Corpus Christi Church
Byways and Backwaters: German Harpsichord Music Not by J. S. Bach
World-renowned and versatile keyboardist Peter Sykes has come up with a twist on the ubiquitous Bach recital. He will play sonatas and suites in fashionable French or Italian style by Bach’s contemporaries, Graupner, Mattheson, Marpurg, and others—some better known than Bach was in his time. Pieces by Bach’s teacher, Georg Böhm, and his favorite student, Johann Ludwig Krebs, open and close the program.
“Sykes … is a monster harpsichordist—bold, imaginative, and, considering the risks he takes, amazingly accurate…. He has the courage to play really slowly, and to suspend something out into infinity…. And when he attacks something, … it’s like the Charge of the Light Brigade.”—Boston Globe
Estimated run time: 60 minutes, no intermission.
The virtual version of the program will premiere at 4 p.m. on Sunday, June 13, 2021, followed by a live Q&A online, and will remain available on demand until mid-July.
Artist Bio and Program
Peter Sykes, “a formidable organist who plays with artistry, subtlety, and insight,” is one of the most distinguished and versatile keyboard artists performing today. His live performances on the organ, harpsichord, clavichord or fortepiano have variously been called “compelling and moving,” “magnificent and revelatory,” and “bold, imaginative, and amazingly accurate.” His recordings, most notably the groundbreaking transcription for organ of Holst’s The Planets, have been called “satisfying and persuasive,” “hauntingly beautiful,” and “simply stunning.”
Peter Sykes serves as Associate Professor of Music and Chair of the Historical Performance and Organ Departments at Boston University where he teaches organ, harpsichord, clavichord, and continuo realization. He is Music Director of First Church in Cambridge, and principal instructor of harpsichord at The Juilliard School in New York City. He is also a longtime faculty member of the summer workshops given by the Amherst Early Music Festival and the San Francisco Early Music Society.
He performs extensively on the harpsichord, clavichord, and organ and has made ten solo recordings of organ and harpsichord repertory ranging from Buxtehude, Couperin and Bach to Reger, Holst, and Hindemith. Newly released is a recording of the complete Bach harpsichord partitas on the Centaur label, and an all-Bach clavichord recording on the Raven label. He also performs and records with Boston Baroque and Aston Magna.

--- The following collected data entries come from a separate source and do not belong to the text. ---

(** * alexandria.events: the event bus of the alexandria DHT node

    A shallow embedding of [src/alexandria/events.py] and the properties of
    its three classes: [ReAwaitable], [Event] and [Events].

    The module runs on trio, a single-threaded cooperative scheduler: a task
    runs without interruption from one checkpoint to the next.  Each class is
    therefore modelled as a transition system whose atomic steps are the
    stretches of code between two checkpoints. *)

From stdpp Require Import gmap strings list.

(** ** Exceptions that can travel through the module *)

Inductive exn :=
| Cancelled            (* trio.Cancelled *)
| BrokenResourceError  (* trio.BrokenResourceError *)
| ClosedResourceError  (* trio.ClosedResourceError *)
| KeyError             (* set.remove of a missing element *)
| RuntimeError         (* raised by the interpreter itself *)
| Failure (code : nat) (* any exception raised by user code *).

Global Instance exn_eq_dec : EqDecision exn.
Proof. solve_decision. Defined.

(** ** ReAwaitable (events.py, lines 24-37) *)

Module ReAwaitable.
Section WithResult.
Context {A : Type}.

(** A Python value of the result type: [None] or a proper value. *)
Inductive pyvalue := PyNone | PyVal (v : A).

(** How one run of a computation ends. *)
Inductive outcome := Return (v : A) | Raise (e : exn).

(** The two sorts of objects whose [__await__] the wrapper can call: a
    coroutine object (the result of calling an [async def]) and an object whose
    [__await__] is a generator function. *)
Inductive awaitable_kind := CoroutineObject | GeneratorAwait.

(** The wrapped awaitable.  Calling its [__await__()] can itself raise:
    [aw_call k] is what the call does when it has been called [k] times
    before, raise or return an iterator.  The body behind the iterator
    suspends [aw_suspensions] times and then ends with [aw_outcome]. *)
Record awaitable := {
  aw_kind : awaitable_kind;
  aw_suspensions : nat;
  aw_outcome : outcome;
  aw_call : nat → option exn
}.

(** An awaitable whose [__await__()] always returns an iterator. *)
Definition returns_iterator : nat → option exn := λ _, None.

(** The iterator that [awaitable.__await__()] returns.  It is a mutable heap
    object: every holder of a reference sees the same state. *)
Record iterator := {
  it_kind : awaitable_kind;
  it_left : nat;
  it_outcome : outcome;
  it_finished : bool
}.

(** Result of one [next(it)]. *)
Inductive next_result :=
| Yielded                 (* the body suspended: the awaiting task suspends *)
| Stopped (v : pyvalue)   (* StopIteration(v): the value of the await *)
| Threw (e : exn).

(** [next] on the iterator.  Once the body has ended the frame is gone:
    a coroutine then raises RuntimeError ("cannot reuse already awaited
    coroutine") and a generator raises a bare StopIteration, whose value
    is None. *)
Definition next (it : iterator) : next_result * iterator :=
  if it_finished it then
    match it_kind it with
    | CoroutineObject => (Threw RuntimeError, it)
    | GeneratorAwait => (Stopped PyNone, it)
    end
  else
    match it_left it with
    | S n =>
        (Yielded, {| it_kind := it_kind it; it_left := n;
                     it_outcome := it_outcome it; it_finished := false |})
    | O =>
        (match it_outcome it with
         | Return v => Stopped (PyVal v)
         | Raise e => Threw e
         end,
         {| it_kind := it_kind it; it_left := 0;
            it_outcome := it_outcome it; it_finished := true |})
    end.

(** The heap of iterator objects, and the number of times the wrapped
    awaitable's own [__await__] has been called. *)
Record heap := {
  iters : gmap nat iterator;
  invocations : nat
}.

Definition empty_heap : heap := {| iters := ∅; invocations := 0 |}.

(** What a call of [__await__()] gives: a reference to an iterator, or an
    exception. *)
Inductive call_result := Iterator (i : nat) | CallRaises (e : exn).

(** [self._awaitable.__await__()]: the call is counted; it raises, or it
    allocates the iterator and returns a reference to it. *)
Definition awaitable_await (a : awaitable) (h : heap) : call_result * heap :=
  match aw_call a (invocations h) with
  | Some e =>
      (CallRaises e,
       {| iters := iters h; invocations := S (invocations h) |})
  | None =>
      let i := fresh (dom (iters h)) in
      (Iterator i,
       {| iters := <[i := {| it_kind := aw_kind a;
                             it_left := aw_suspensions a;
                             it_outcome := aw_outcome a;
                             it_finished := false |}]> (iters h);
          invocations := S (invocations h) |})
  end.

(** The instance: [_awaitable] is set by [__init__]; the attribute [_result]
    is absent ([None]) until [__await__] sets it to a reference. *)
Record ReAwaitable := {
  _awaitable : awaitable;
  _result : option nat
}.

(** [__init__] (lines 27-28) *)
Definition __init__ (a : awaitable) : ReAwaitable :=
  {| _awaitable := a; _result := None |}.

(** [is_done] (lines 30-32): [hasattr(self, '_result')] *)
Definition is_done (r : ReAwaitable) : bool :=
  match _result r with Some _ => true | None => false end.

A founding board member and president of the Boston Clavichord Society as well as immediate past president of the Westfield Center for Historical Keyboard Studies, he is the recipient of the Chadwick Medal (1978) and Outstanding Alumni Award (2005) from the New England Conservatory, the Erwin Bodky Prize (1993) from the Cambridge Society for Early Music, and the Distinguished Artist Award from the St. Botolph Club Foundation (2011), given previously to artist Edward Hopper, sculptor Alexander Calder, and writer Annie Dillard, among others.